(Saved data entries)

Lemma returns_terminator_types : returns (validate_flow_terminator_types module f b) (fun _ => True).
  Proof.
    unfold validate_flow_terminator_types. destruct (terminator b) as [| |v cases d das| |vs| | |];
      repeat case_match; try (by apply returns_mret); try (by apply returns_push).
    eapply returns_bind; [apply (returns_scratch _ (fun l => l = [])); done|intros ? ->].
    eapply returns_bind; [apply returns_seen|intros ? ->].
    eapply returns_bind; [apply returns_sort_cases|intros seen [Hp _]].
    eapply returns_bind; [apply (returns_filled _ _ (fun l => l = replicate (length cases) false)); done|intros ? ->].
    eapply returns_bind; [apply returns_mark_duplicates, Forall_forall; intros p; by apply seen_below|intros marks [Hl _]].
    apply returns_each; [|done]. intros [i c] Hi%elem_enumerate. unfold check_case.
    eapply (returns_bind _ _ (fun _ => True)); [by apply returns_polled|intros _ _].
    apply lookup_lt_Some in Hi. destruct (lookup_lt_is_Some_2 marks i) as [x Hx]; [lia|].
    eapply returns_bind; [by apply (returns_at_index _ _ (fun _ => True) x)|intros [] _];
      (eapply (returns_bind _ _ (fun _ => True)); [first [by apply returns_push|by apply returns_mret]|intros _ _]);
      (destruct (out_of_range _ _); [by apply returns_push|by apply returns_mret]).
  Qed.

Lemma accepts_terminator_types : accepts (validate_flow_terminator_types module f b)
    (fun _ => terminator_typed module f (terminator b)).
  Proof.
    unfold validate_flow_terminator_types. destruct (terminator b) as [|c|v cases d das|vs|s a r|callee args| |]; simpl;
      try (by apply accepts_mret).
    - destruct (value_type f c ≫= type_at module) as [ty|]; [|apply accepts_push]. simpl.
      case_bool_decide as Hk; [|apply accepts_push]. apply accepts_mret. by rewrite Hk.
    - eapply accepts_bind; [honest|apply accepts_returns, (returns_scratch _ (fun l => l = [])); done|intros ? ->].
      eapply accepts_bind; [honest|apply accepts_returns, returns_seen|intros ? ->].
      eapply accepts_bind; [honest|apply accepts_returns, returns_sort_cases|intros seen [Hp Hs]].
      eapply accepts_bind; [honest|apply accepts_returns, (returns_filled _ _ (fun l => l = replicate (length cases) false)); done|intros ? ->].
      eapply accepts_bind; [honest|apply accepts_returns, returns_mark_duplicates, Forall_forall; intros p; by apply seen_below|intros marks Hm].
      eapply accepts_mono; [apply (accepts_each _ _ (fun e => marks !! e.1 = Some false /\ out_of_range (bits_of module f v) (case_value e.2) = false))|].
      + intros e. honest.
      + intros [i c] _. unfold check_case. simpl.
        eapply accepts_bind; [honest|apply accepts_any|intros _ _]. eapply accepts_bind; [honest|apply accepts_at_index|intros x Hx].
        eapply (accepts_bind _ _ (fun _ => x = false)); [honest|destruct x; [apply accepts_push|by apply accepts_mret]|intros ? ->].
        destruct (out_of_range _ _) eqn:E; [apply accepts_push|by apply accepts_mret].
      + intros ? [H1 H2]%Forall_and. split; [by eapply unmarked_distinct|]. rewrite Forall_forall in H2. apply Forall_forall.
        intros c Hc. apply list_elem_of_lookup in Hc as [i Hc]. apply elem_enumerate in Hc. by apply (H2 (i, c)).
    - case_bool_decide; [by apply accepts_mret|apply accepts_push].
    - fold (delivered module f a). case_bool_decide as H1; [apply accepts_push|]. case_bool_decide as H2; [|apply accepts_push].
      apply accepts_mret. split; [by destruct (delivered module f a)|done].
    - destruct (functions module !! N.to_nat callee) as [target|]; [|by apply accepts_mret].
      case_bool_decide; [|apply accepts_push]. apply accepts_mret. by intros ? [= <-].
  Qed.
End types.
(** What is required of a terminator besides its types. *)
Definition terminator_shape (module : FlowWir) (f : FlowFunction) (t : Terminator ValueId) : Prop :=
  match t with
  | Jump target xs => edge_fits f target xs
  | Branch _ target xs target' ys => edge_fits f target xs /\ edge_fits f target' ys
  | Switch _ cases default xs =>
      edge_fits f default xs /\ Forall (fun c => edge_fits f (case_target c) (case_arguments c)) cases
  | Return vs => length vs = length (result_types f)
  | Suspend _ _ resume => known (length (blocks f)) resume /\ color f = ColorAsync
  | TailCall callee xs => call_fits module f callee xs /\ callee_is_async module callee = false
  | Trap _ _ | Unreachable => True
  end.

(** Bind what an atomic check accepts. *)
Tactic Notation "checked" uconstr(lemma) "as" ident(p) :=
  eapply accepts_bind; [honest|by apply lemma|intros ? p; cbv beta in p].

Lemma accepts_terminator module f t : accepts (validate_terminator module f t)
  (fun _ => Forall (known (length (values f))) (terminator_values t) /\ terminator_shape module f t).
Proof.
  destruct t as [target xs|c tb xs eb ys|v cases d ds|vs|s a r|callee xs|failure detail|]; cbn [validate_terminator terminator_values terminator_shape].
  - checked accepts_require_id as Ht. checked accepts_terminator_values as Hx.
    eapply accepts_mono; [by apply accepts_edge|]. intros ? He. by split.
  - checked accepts_require_id as Hc. checked accepts_require_id as Ht. checked accepts_require_id as Ht'.
    checked accepts_terminator_values as Hx. checked accepts_edge as He.
    eapply accepts_mono; [by apply accepts_edge|]. intros ? He'. split; [by constructor|done].
  - checked accepts_require_id as Hv. checked accepts_require_id as Hd. checked accepts_terminator_values as Hx.
    checked accepts_edge as He. eapply accepts_mono;
      [apply (accepts_each _ _ (fun c => Forall (known (length (values f))) (case_arguments c) /\ edge_fits f (case_target c) (case_arguments c)))|].
    + honest.
    + intros c _. checked accepts_require_id as Hc. checked accepts_terminator_values as Hcx.
      eapply accepts_mono; [by apply accepts_edge|]. intros ? Hce. by split.
    + intros ? [Hc1 Hc2]%Forall_and. split; [|done]. constructor; [done|]. apply Forall_app. split; [|done].
      by apply Forall_concat, Forall_map.
  - checked accepts_terminator_values as Hx. eapply accepts_mono; [apply accepts_push_if|]. intros ? Hl.
    apply negb_false_iff, Nat.eqb_eq in Hl. done.
  - checked accepts_require_id as Ht. checked accepts_require_id as Ha. eapply accepts_mono; [apply accepts_push_if|].
    intros ? Hl. split; [by repeat constructor|]. split; [done|]. by destruct (color f).
  - checked accepts_require_id as Ht. checked accepts_terminator_values as Hx. checked accepts_call as Hcall.
    eapply accepts_mono; [apply accepts_push_if|]. intros ? Hl. done.
  - eapply accepts_mono; [apply accepts_terminator_values|]. intros ? H. done.
  - apply accepts_mret. by split.
Qed.
(* ===== verification/PipelineSound.v ===== *)
(** The whole sequence of passes preserves the meaning of every function, and
    leaves everything else of the module alone. *)

From stdpp Require Import base numbers list option gmap strings.
From S2P Require Import Prelude Bytes Interrupt BuildModel FlowWir ScalarFold Optimizer FlowOperands FlowSemantics FoldPass FoldSound ControlPass CompactPass RenameSound CompactSound UnreachableSound DeadPass DeadSound FlowModule ModelScan Pipeline.

#[local] Open Scope Z_scope.

(** ** What a pass does to a function *)

Definition sound_function (f : FlowFunction) : Prop := well_formed f /\ numbered f.

(** A sound function becomes a sound function that simulates it. *)
Definition improves (types : list FlowType) (f f' : FlowFunction) : Prop :=
  sound_function f -> sound_function f' /\ forall U other, @simulates U other types f f'.

#[export] Instance improves_preorder types : PreOrder (improves types).
Proof.
  split.
  - intros f Hf. split; [done|]. intros U other. apply simulates_refl.
  - intros f g h Hfg Hgh Hf. destruct (Hfg Hf) as [Hg Hsg]. destruct (Hgh Hg) as [Hh Hsh].
    split; [done|]. intros U other. eapply simulates_trans; [apply Hsg|apply Hsh].
Qed.

Definition numbers (bs : list Block) : list InstructionId := map instruction_id (concat (map instructions bs)).

Lemma numbers_app bs bs' : numbers (bs ++ bs') = numbers bs ++ numbers bs'.
Proof. unfold numbers. by rewrite map_app, concat_app, map_app. Qed.
Lemma numbers_cons b bs : numbers (b :: bs) = map instruction_id (instructions b) ++ numbers bs.
Proof. unfold numbers. cbn [map concat]. by rewrite map_app. Qed.

Lemma fold_one_numbers types vals bs c bs' c' : fold_one types vals (bs, c) (bs', c') -> numbers bs' = numbers bs.
Proof.
  inversion 1 as [? ? ? i r im k _ Hrep]; subst. destruct Hrep as (pre & b & post & ipre & ipost & -> & Hi & ->).
  rewrite !numbers_app, !numbers_cons, Hi. cbn [instructions with_instructions]. by rewrite !map_app.
Qed.

Lemma fold_function_numbers types profile limits acc f s f' acc' s' :
  types_ok types -> well_formed f -> may_returnS (fold_function types profile limits acc f) s (f', acc') s' ->
  numbers (blocks f') = numbers (blocks f).
Proof.
  intros Htypes Hwf H.
  destruct (fold_function_returns (refusing := True) types profile limits acc f s f' acc' s' Htypes Hwf H) as (n & c' & _ & Hs & _).
  clear -Hs. revert Hs. generalize (blocks f), (table types (values f) (blocks f)).
  induction n as [|n IH]; intros bs c Hs; inversion Hs as [|? ? [bs1 c1] ? H1 H2]; subst; [done|].
  rewrite (IH _ _ H2). by eapply fold_one_numbers.
Qed.

Lemma simplified_numbers constants bs : numbers (map (simplified constants) bs) = numbers bs.
Proof.
  unfold numbers. rewrite map_map, (map_ext _ instructions); [done|].
  intros b. by destruct (simplified_block constants b) as [_ ->].
Qed.

Lemma fold_function_improves types profile limits acc f s f' acc' s' :
  types_ok types -> may_returnS (fold_function types profile limits acc f) s (f', acc') s' -> improves types f f'.
Proof.
  intros Htypes H [Hwf Hn].
  destruct (fold_function_facts (refusing := True) types profile limits acc f s f' acc' s' Htypes Hwf H) as (Hwf' & Hr & _).
  split; [split; [done|]|intros U other; apply refines_simulates, Hr].
  unfold numbered in *. fold (numbers (blocks f)) in Hn. fold (numbers (blocks f')).
  by rewrite (fold_function_numbers types profile limits acc f s f' acc' s' Htypes Hwf H).
Qed.

Lemma simplify_function_improves types limits changed f s f' changed' s' :
  types_ok types -> may_returnS (simplify_function types limits changed f) s (f', changed') s' -> improves types f f'.
Proof.
  intros Htypes H [Hwf Hn].
  destruct (simplify_function_facts types limits changed f s f' changed' s' Htypes Hwf H) as (Hwf' & Hr & _).
  split; [split; [done|]|intros U other; apply refines_simulates, Hr].
  apply simplify_function_returns in H as ->. unfold numbered in *.
  fold (numbers (blocks f)) in Hn. simpl. fold (numbers (map (simplified (table types (values f) (blocks f))) (blocks f))).
  by rewrite simplified_numbers.
Qed.

Lemma eliminate_function_improves types limits changed f s f' changed' s' :
  may_returnS (eliminate_function limits changed f) s (f', changed') s' -> improves types f f'.
Proof.
  intros H [Hwf Hn]. destruct (eliminate_function_facts limits changed f s f' changed' s' Hwf H) as (Hwf' & Hr & _).
  split; [split; [done|]|intros U other; apply refines_simulates, Hr].
  apply may_returnS_bind in H as (_ & s3 & _ & H). apply may_returnS_bind in H as (reachable & s4 & _ & H).
  apply may_returnS_bind in H as (retained & s5 & _ & H). destruct retained.
  - by apply may_returnS_mret in H as [[= <- _] _].
  - apply may_returnS_bind in H as (u & s6 & _ & H).
    apply may_returnS_bind in H as (f1 & s7 & (keep_values & _ & Hc)%compact_function_returns & H).
    apply may_returnS_mret in H as [[= <- _] _]. by eapply compacted_numbered.
Qed.

(** ** The passes *)

Section pipeline.
  Context (types : list FlowType) (Htypes : types_ok types) (Hdense : types_dense types).
  Context (profile : OptimizationProfile) (limits : OptimizationLimits).
  Notation improved := (Forall2 (improves types)).

Lemma fold_improves fs s fs' acc s' :
    may_returnS (fold_scalar_constants types fs profile limits) s (fs', acc) s' -> improved fs fs'.
  Proof. apply map_accum_Forall2. intros. by eapply fold_function_improves. Qed.

Lemma control_improves fs s fs' changed s' :
    may_returnS (simplify_constant_control_flow types fs limits) s (fs', changed) s' -> improved fs fs'.
  Proof. apply map_accum_Forall2. intros. by eapply simplify_function_improves. Qed.

Lemma unreachable_improves fs s fs' changed s' :
    may_returnS (eliminate_unreachable_blocks fs limits) s (fs', changed) s' -> improved fs fs'.
  Proof. apply map_accum_Forall2. intros. by eapply eliminate_function_improves. Qed.

Lemma checks_improve fs s fs' changed s' :
    may_returnS (eliminate_proven_true_checks types fs limits) s (fs', changed) s' -> improved fs fs'.
  Proof. apply map_accum_Forall2. intros ? ? ? ? ? ? _ H Hf. by eapply remove_checks_function_facts. Qed.

Lemma dead_improves fs s fs' changed s' :
    may_returnS (eliminate_dead_pure_instructions types fs limits) s (fs', changed) s' -> improved fs fs'.
  Proof. apply map_accum_Forall2. intros ? ? ? ? ? ? _ H Hf. by eapply remove_dead_function_facts. Qed.

Lemma shrinking_pass_returns pass_ run_pass w tests before entries s w' current st s' :
    may_returnS (shrinking_pass pass_ run_pass w tests profile limits before entries) s (w', current, st) s' ->
    exists fs removed s1, may_returnS run_pass s (fs, removed) s1 /\ w' = with_functions w fs.
  Proof.
    unfold shrinking_pass. intros ([fs removed] & s1 & Hp & H)%may_returnS_bind.
    apply may_returnS_bind in H as (n & s2 & _ & H). apply may_returnS_bind in H as (u & s3 & _ & H).
    apply may_returnS_bind in H as (t & s4 & _ & H). apply may_returnS_mret in H as [[= <- _ _] _]. eauto.
  Qed.

Lemma run_passes_returns w tests current entries s w' statistics s' :
    FlowModule.types w = types ->
    may_returnS (run_passes w tests profile limits current entries) s (w', statistics) s' ->
    exists fs, w' = with_functions w fs /\ improved (functions w) fs.
  Proof.
    intros Hw. unfold run_passes. rewrite Hw. intros (_ & s1 & _ & H)%may_returnS_bind.
    apply may_returnS_bind in H as ([fs1 [folded it]] & s2 & H1%fold_improves & H).
    apply may_returnS_bind in H as (_ & s3 & _ & H). apply may_returnS_bind in H as (st1 & s4 & _ & H).
    apply may_returnS_bind in H as ([fs2 simple] & s5 & H2%control_improves & H).
    apply may_returnS_bind in H as (_ & s6 & _ & H). apply may_returnS_bind in H as (st2 & s7 & _ & H).
    apply may_returnS_bind in H as ([[w3 n3] st3] & s8 & (fs3 & r3 & t3 & H3%unreachable_improves & ->)%shrinking_pass_returns & H).
    apply may_returnS_bind in H as ([[w4 n4] st4] & s9 & H4 & H).
    apply may_returnS_bind in H as ([[w5 n5] st5] & s10 & (fs5 & r5 & t5 & H5%dead_improves & ->)%shrinking_pass_returns & H).
    apply may_returnS_mret in H as [[= <- _] _].
    assert (exists fs4, w4 = with_functions w fs4 /\ improved fs3 fs4) as (fs4 & -> & H4').
    { destruct (is_aggressive _).
      - apply may_returnS_bind in H4 as ([[w4' n4'] st4'] & s11 & (fs4 & r4 & t4 & H4%checks_improve & ->)%shrinking_pass_returns & H4').
        apply may_returnS_mret in H4' as [[= <- _ _] _]. by exists fs4.
      - apply may_returnS_mret in H4 as [[= <- _ _] _]. by exists fs3. }
    exists fs5. split; [done|]. simpl in *. by rewrite H1, H2, H3, H4'.
  Qed.
End pipeline.

(** A module the pipeline returns is the original with only its functions
    rewritten, its test table included, and every function simulates its
    original. *)
Lemma pipeline_simulates w profile limits input_resources s w' report s' :
  types_ok (types w) -> types_dense (types w) -> Forall sound_function (functions w) ->
  may_returnS (execute_pipeline w profile limits input_resources) s (w', report) s' ->
  w' = with_functions w (functions w')
  /\ Forall2 (fun f f' => sound_function f' /\ forall U other, @simulates U other (types w) f f')
       (functions w) (functions w').
Proof.
  intros Htypes Hdense Hsound. unfold execute_pipeline. intros (names & s1 & _ & H)%may_returnS_bind.
  apply may_returnS_bind in H as (_ & s2 & _ & H). apply may_returnS_bind in H as (_ & s3 & _ & H).
  apply may_returnS_bind in H as (sink & s4 & _ & H). apply may_returnS_bind in H as (_ & s5 & _ & H).
  apply may_returnS_bind in H as (entries & s6 & _ & H). apply may_returnS_bind in H as ([w1 st] & s7 & Hr & H).
  apply may_returnS_bind in H as (ds & s8 & _ & H). apply may_returnS_mret in H as [[= <- _] _].
  eapply (run_passes_returns (types w)) in Hr as (fs & -> & Hi); [|done..]. split; [done|].
  simpl in *. clear -Hsound Hi. induction Hi as [|f f' fs fs' Hf _ IH]; constructor.
  - apply Hf. by inversion Hsound.
  - apply IH. by inversion Hsound.
Qed.
Lemma pipeline_report_facts w profile limits resources output_resources s w' report s' :
  types_ok (types w) -> Forall sound_function (functions w) ->
  1 <= maximum_iterations profile -> 0 <= maximum_ir_growth_percent profile <= 100 ->
  counts_of resources = module_counts w -> res_instructions resources <= 256000000 ->
  counts_of output_resources = module_counts w' ->
  may_returnS (execute_pipeline w profile limits resources) s (w', report) s' ->
  total_instructions (functions w') <= total_instructions (functions w)
  /\ report_profile report = profile
  /\ enforce_growth profile resources output_resources = Ok tt
  /\ res_tests output_resources = res_tests resources
  /\ canonical_report report (res_instructions resources) (res_instructions output_resources) (res_tests resources).
Proof.
  intros Htypes Hsound Hmax Hgrowth Hres Hlimit Hout. unfold execute_pipeline. intros (names & s1 & Hn & H)%may_returnS_bind.
  apply may_returnS_liftS in Hn as [Hnames%may_return_lift _].
  apply may_returnS_bind in H as (_ & s2 & _ & H). apply may_returnS_bind in H as (_ & s3 & _ & H).
  apply may_returnS_bind in H as (sink & s4 & Hsink & H). apply may_returnS_bind in H as (u5 & s5 & Hset & H).
  apply may_returnS_bind in H as (entries & s6 & He & H). apply may_returnS_bind in H as ([w1 st] & s7 & Hr & H).
  apply may_returnS_bind in H as (ds & s8 & Hds & H). apply may_returnS_mret in H as [[= <- <-] _].
  assert (Hi : res_instructions resources = total_instructions (functions w) /\ res_tests resources = len (tests w)) by (split; [exact (f_equal c_instructions Hres)|exact (f_equal c_tests Hres)]).
  assert (Ho : res_instructions output_resources = total_instructions (functions w1) /\ res_tests output_resources = len (tests w)) by (split; [exact (f_equal c_instructions Hout)|exact (f_equal c_tests Hout)]).
  destruct Hi as [Hi Ht], Ho as [Ho Ho']. rewrite Hi in Hr.
  apply may_returnS_liftS in He as [He%may_return_lift%ok_or_Ok Hs6]. apply try_u32_Some in He as [Hfits ->].
  destruct (run_passes_rows profile limits names Hnames (with_tests w []) (tests w) _ _ _ _ _ Htypes Hsound Hmax Hr) as (Hlen & Hrows & Hle).
  assert (Hcanon : Forall (canonical_decision names) (sink_decisions (decisions s7))).
  { eapply (run_passes_records profile limits names Hnames); [exact Hr|]. injection Hset as _ Hs5. rewrite Hs6, <- Hs5. simpl.
    apply may_returnS_liftS in Hsink as [Hsink%may_return_lift _]. unfold DecisionSink_new in Hsink.
    apply result_bind_Ok in Hsink as (ps & _ & Hsink). apply result_bind_Ok in Hsink as (rb & _ & Hsink).
    apply result_bind_Ok in Hsink as ([] & _ & [= <-]). constructor. }
  injection Hds as <- <-. split_and!; [done|done| |congruence|].
  - unfold enforce_growth. rewrite Hi in Hlimit |- *. rewrite Ho.
    pose proof (len_nonneg (concat (map (fun f => numbers (blocks f)) (functions w)))) as Hpos.
    assert (0 <= total_instructions (functions w)).
    { clear. unfold total_instructions. induction (functions w) as [|f fs IH]; [done|]. rewrite sum_of_cons, function_instructions_numbers.
      pose proof (len_nonneg (numbers (blocks f))). lia. }
    assert (Hm : checked_mul 64 (total_instructions (functions w)) (maximum_ir_growth_percent profile)
      = Some (total_instructions (functions w) * maximum_ir_growth_percent profile)).
    { apply checked_mul_Some. split; [nia|done]. }
    rewrite Hm. cbn. set (p := total_instructions (functions w) * maximum_ir_growth_percent profile / 100).
    assert (0 <= p <= total_instructions (functions w)).
    { split; [apply Z.div_pos; nia|]. apply Z.div_le_upper_bound; nia. }
    assert (Ha : checked_add 64 (total_instructions (functions w)) p = Some (total_instructions (functions w) + p)).
    { apply checked_add_Some. split; [lia|done]. }
    rewrite Ha. cbn. unfold ensure_limit. rewrite (proj2 (Z.ltb_ge _ _)); [done|]. simpl in Hle. lia.
  - exists names. simpl. split_and!; [done|done| |done|].
    + rewrite Hi, Ho, Ht. exact Hrows.
    + by rewrite Ht.
Qed.
(* ===== verification/Optimize.v ===== *)
(** The entry points of the optimiser in [src/crates/wrela-flow-opt/src/lib.rs]
    and [development.rs]: level [None], which hands its validated input on and
    seals it, and the transforming levels up to the final validation of the
    module they produce. *)

From stdpp Require Import base numbers list option gmap strings.
From S2P Require Import Prelude Bytes Interrupt BuildModel FlowWir ScalarFold Optimizer FlowOperands FoldPass ControlPass CompactPass DeadPass FlowModule ModelEqual ModelScan Pipeline.

#[local] Open Scope Z_scope.

(** The input of a request is a validated module; [OptimizedFlowWir] pairs a
    validated module with the report on it. *)
Record OptimizationRequest := {
  input : FlowWir;
  request_profile : OptimizationProfile;
  request_limits : OptimizationLimits;
}.
Record OptimizedFlowWir := { optimized_wir : FlowWir; optimized_report : OptimizationReport }.

(** [WorkMeter::new]; the sink is put in place by the pipeline. *)
Definition new_session (limits : OptimizationLimits) : Session := {|
  work := {| used := 0; work_limit := limit_work limits |};
  decisions := {| sink_decisions := []; sink_limits := limits; sink_report_bytes := 0 |} |}.

Definition with_meter {A} (limits : OptimizationLimits) (m : pass A) : prog OptimizeError A :=
  '(a, _) ← m (new_session limits); mret a.

(** A comparison, run while a meter is held. *)
Definition compare (v : verdict) : pass bool := liftS v.

Definition empty_report (profile : OptimizationProfile) : OptimizationReport :=
  {| report_profile := profile; passes := []; report_decisions := [] |}.

(** ** Level [None] *)

Definition seal_preserved_input (request : OptimizationRequest) : prog OptimizeError OptimizedFlowWir :=
  let limits := request_limits request in
  _ ← check_cancelled;
  _ ← lift (validate_canonical_profile (request_profile request));
  _ ← lift (OptimizationLimits_validate limits);
  let report := empty_report (request_profile request) in
  with_meter limits (
    _ ← checkpoint;
    _ ← scan_model limits (input request);
    _ ← checkpoint;
    _ ← scan_report limits report;
    _ ← checkpoint;
    mret {| optimized_wir := input request; optimized_report := report |}).

Definition validate_none_report (report : OptimizationReport) (profile : OptimizationProfile) : pass unit :=
  matches ← compare (optimization_profile_equal (report_profile report) profile);
  if negb matches then fails (InvalidReport "optimization profile does not match request") else
  if bool_decide (passes report <> []) || bool_decide (report_decisions report <> [])
  then fails (InvalidReport "optimization level `none` requires an empty canonical pass report") else mret tt.

(** [seal] at level [None]. *)
Definition seal_none (request : OptimizationRequest) (wir : FlowWir) (report : OptimizationReport)
    : prog OptimizeError OptimizedFlowWir :=
  let limits := request_limits request in
  _ ← check_cancelled;
  _ ← lift (validate_canonical_profile (request_profile request));
  _ ← lift (OptimizationLimits_validate limits);
  with_meter limits (
    _ ← checkpoint;
    input_resources ← scan_model limits (input request);
    _ ← checkpoint;
    _ ← scan_model limits wir;
    _ ← checkpoint;
    report_scan_work ← scan_report limits report;
    _ ← charge report_scan_work;
    _ ← validate_none_report report (request_profile request);
    _ ← charge (scan_work input_resources);
    _ ← checkpoint;
    equal ← compare (flow_wir_equal (input request) wir);
    if negb equal then fails (InvalidReport "optimization level `none` did not preserve FlowWir exactly") else
    _ ← checkpoint;
    mret {| optimized_wir := input request; optimized_report := report |}).

(** ** The transforming levels *)

Definition validate_transform_profile (profile : OptimizationProfile) : result OptimizeError unit :=
  _ ← validate_canonical_profile profile;
  guard_err (bool_decide (profile_level profile = OptNone)) (UnsupportedOptimizationLevel (profile_level profile)).

(** [development::optimize] up to the validation of its output: scan, run the
    pipeline, scan again, and check growth and report. *)
Definition transform (request : OptimizationRequest) : prog OptimizeError (FlowWir * OptimizationReport) :=
  let limits := request_limits request in
  _ ← check_cancelled;
  _ ← lift (validate_transform_profile (request_profile request));
  _ ← lift (OptimizationLimits_validate limits);
  with_meter limits (
    _ ← checkpoint;
    input_resources ← scan_model limits (input request);
    _ ← checkpoint;
    '(output, report) ← execute_pipeline (input request) (request_profile request) limits input_resources;
    output_resources ← scan_model limits output;
    _ ← pure_result (enforce_growth (report_profile report) input_resources output_resources);
    _ ← scan_report limits report;
    _ ← validate_report_shape report (res_instructions input_resources) (res_instructions output_resources)
          (res_tests input_resources) (res_tests output_resources);
    _ ← checkpoint;
    mret (output, report)).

* **EXERCISE INSTRUCTIONS**: Report all lines above with "validated".

* **YOUR RESPONSE**:
    and [development.rs]: level [None], which hands its validated input on and
(** The input of a request is a validated module; [OptimizedFlowWir] pairs a
    validated module with the report on it. *)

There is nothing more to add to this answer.